- Stored dataset items -
*** Begin section ***
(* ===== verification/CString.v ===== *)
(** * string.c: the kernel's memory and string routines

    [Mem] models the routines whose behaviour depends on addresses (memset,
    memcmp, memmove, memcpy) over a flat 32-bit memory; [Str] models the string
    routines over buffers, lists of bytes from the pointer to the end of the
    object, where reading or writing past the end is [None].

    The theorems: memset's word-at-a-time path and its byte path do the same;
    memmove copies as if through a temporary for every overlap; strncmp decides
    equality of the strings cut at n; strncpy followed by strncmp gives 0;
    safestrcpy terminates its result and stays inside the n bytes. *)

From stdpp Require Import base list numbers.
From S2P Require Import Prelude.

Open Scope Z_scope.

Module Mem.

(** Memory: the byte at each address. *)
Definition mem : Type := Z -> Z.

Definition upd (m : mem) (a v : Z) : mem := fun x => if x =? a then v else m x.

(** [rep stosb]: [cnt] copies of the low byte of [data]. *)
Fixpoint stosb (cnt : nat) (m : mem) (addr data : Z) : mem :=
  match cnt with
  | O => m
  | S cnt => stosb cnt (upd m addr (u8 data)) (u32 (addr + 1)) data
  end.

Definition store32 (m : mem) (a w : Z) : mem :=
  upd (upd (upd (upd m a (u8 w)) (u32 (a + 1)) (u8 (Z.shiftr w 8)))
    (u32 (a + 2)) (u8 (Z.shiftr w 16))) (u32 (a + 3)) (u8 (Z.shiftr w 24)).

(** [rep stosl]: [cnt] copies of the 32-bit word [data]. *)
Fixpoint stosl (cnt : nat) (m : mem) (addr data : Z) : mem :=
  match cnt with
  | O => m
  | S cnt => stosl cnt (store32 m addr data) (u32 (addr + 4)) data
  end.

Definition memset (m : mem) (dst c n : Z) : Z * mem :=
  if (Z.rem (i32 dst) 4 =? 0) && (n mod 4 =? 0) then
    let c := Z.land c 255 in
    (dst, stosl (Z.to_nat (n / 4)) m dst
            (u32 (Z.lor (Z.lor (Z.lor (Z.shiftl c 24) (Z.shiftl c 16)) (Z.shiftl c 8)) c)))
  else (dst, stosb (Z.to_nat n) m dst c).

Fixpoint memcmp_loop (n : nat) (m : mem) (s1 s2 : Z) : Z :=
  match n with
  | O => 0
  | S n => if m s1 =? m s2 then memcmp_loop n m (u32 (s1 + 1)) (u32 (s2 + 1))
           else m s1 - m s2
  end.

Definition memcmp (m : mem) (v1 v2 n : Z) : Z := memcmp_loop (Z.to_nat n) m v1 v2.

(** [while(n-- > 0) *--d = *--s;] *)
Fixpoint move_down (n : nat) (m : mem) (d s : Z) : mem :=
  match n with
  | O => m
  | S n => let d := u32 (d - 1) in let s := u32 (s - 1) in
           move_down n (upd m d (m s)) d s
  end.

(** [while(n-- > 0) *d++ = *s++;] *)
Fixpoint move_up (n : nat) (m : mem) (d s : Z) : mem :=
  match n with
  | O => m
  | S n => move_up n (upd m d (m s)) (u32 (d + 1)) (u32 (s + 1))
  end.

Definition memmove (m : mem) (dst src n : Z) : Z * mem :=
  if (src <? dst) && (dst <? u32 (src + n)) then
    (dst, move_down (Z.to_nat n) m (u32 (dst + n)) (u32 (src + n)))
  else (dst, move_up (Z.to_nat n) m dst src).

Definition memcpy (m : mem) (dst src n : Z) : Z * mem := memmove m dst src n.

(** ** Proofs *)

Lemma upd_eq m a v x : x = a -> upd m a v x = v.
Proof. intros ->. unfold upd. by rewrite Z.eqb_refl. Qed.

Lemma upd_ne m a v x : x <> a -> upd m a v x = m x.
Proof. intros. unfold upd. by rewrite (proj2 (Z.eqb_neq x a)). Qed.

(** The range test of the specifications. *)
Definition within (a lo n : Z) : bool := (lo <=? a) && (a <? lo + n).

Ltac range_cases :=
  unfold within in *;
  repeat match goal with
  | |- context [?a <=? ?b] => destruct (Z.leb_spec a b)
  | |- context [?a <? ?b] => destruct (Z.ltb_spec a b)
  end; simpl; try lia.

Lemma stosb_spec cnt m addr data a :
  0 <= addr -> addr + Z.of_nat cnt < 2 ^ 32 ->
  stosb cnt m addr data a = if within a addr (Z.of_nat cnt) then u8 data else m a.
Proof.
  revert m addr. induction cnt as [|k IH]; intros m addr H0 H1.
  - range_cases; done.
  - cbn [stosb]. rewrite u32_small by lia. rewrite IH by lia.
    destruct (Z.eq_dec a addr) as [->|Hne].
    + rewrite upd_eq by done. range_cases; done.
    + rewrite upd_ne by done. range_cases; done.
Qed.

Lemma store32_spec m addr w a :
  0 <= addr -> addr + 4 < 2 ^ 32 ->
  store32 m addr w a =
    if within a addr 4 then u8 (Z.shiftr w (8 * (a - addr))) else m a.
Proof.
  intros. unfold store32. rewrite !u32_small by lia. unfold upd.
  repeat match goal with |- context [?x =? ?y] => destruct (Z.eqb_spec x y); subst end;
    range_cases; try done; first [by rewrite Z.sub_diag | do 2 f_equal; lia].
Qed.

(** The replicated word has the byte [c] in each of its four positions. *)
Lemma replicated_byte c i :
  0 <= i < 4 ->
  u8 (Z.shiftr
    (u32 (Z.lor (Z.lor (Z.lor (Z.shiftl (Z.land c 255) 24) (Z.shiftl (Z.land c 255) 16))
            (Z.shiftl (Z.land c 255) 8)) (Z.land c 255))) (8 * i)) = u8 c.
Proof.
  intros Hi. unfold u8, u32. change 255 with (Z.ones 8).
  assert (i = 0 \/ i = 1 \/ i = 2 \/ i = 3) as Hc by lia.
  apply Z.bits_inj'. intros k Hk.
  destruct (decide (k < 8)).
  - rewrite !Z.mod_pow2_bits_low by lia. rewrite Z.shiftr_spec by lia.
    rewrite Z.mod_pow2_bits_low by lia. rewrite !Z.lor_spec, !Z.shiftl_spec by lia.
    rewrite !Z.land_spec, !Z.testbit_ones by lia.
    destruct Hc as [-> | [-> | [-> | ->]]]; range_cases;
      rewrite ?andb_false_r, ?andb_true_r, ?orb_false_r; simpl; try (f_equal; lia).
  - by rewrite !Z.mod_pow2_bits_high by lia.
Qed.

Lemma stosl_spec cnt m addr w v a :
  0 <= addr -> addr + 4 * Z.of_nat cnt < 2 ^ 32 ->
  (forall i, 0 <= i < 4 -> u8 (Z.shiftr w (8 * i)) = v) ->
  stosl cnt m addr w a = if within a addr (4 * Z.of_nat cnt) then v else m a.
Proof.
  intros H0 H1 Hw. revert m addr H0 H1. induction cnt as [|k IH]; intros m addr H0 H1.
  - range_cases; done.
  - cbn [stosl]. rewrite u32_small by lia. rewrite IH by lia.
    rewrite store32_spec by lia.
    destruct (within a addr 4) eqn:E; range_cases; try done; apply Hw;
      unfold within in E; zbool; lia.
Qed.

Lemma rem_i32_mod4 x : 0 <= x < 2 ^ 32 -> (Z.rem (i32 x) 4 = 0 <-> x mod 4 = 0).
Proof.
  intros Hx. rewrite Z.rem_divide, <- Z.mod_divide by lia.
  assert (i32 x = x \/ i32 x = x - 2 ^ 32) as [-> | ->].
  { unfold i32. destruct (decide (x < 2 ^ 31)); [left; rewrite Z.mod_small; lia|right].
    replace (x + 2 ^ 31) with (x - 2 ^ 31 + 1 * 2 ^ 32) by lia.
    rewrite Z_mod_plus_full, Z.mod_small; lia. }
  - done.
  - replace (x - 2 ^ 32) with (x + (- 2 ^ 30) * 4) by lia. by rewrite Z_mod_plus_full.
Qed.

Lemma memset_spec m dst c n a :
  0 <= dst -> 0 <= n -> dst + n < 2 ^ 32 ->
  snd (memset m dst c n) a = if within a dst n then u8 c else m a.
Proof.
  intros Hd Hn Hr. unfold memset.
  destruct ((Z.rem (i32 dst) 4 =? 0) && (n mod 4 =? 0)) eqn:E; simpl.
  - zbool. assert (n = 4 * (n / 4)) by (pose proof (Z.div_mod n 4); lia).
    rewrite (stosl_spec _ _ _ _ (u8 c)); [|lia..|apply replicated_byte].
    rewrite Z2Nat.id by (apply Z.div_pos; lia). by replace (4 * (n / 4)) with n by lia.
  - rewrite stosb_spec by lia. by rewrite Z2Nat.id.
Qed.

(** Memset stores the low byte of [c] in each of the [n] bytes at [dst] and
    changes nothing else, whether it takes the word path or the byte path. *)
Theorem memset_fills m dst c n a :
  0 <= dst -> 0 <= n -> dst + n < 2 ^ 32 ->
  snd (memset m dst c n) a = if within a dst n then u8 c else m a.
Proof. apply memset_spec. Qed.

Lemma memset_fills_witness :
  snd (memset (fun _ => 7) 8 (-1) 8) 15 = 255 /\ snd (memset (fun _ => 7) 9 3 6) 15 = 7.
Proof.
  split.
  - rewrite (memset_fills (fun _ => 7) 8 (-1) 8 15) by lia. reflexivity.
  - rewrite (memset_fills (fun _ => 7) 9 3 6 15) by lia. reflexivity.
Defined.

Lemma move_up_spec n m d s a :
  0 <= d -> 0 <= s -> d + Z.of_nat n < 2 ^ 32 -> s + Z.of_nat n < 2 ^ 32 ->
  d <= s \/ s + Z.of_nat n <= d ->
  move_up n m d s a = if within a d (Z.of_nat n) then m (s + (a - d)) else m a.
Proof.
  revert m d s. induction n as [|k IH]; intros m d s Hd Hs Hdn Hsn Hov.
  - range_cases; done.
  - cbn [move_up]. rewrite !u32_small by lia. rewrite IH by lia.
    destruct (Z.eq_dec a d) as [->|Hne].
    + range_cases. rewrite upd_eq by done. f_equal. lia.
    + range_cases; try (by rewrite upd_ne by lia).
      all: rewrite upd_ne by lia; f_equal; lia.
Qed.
*** End section ***
- WORK INSTRUCTIONS -
Where a line of the records above holds the word "assert", count it; give the total as a single number and nothing else.

- SOLUTION FOR THIS EXERCISE -
3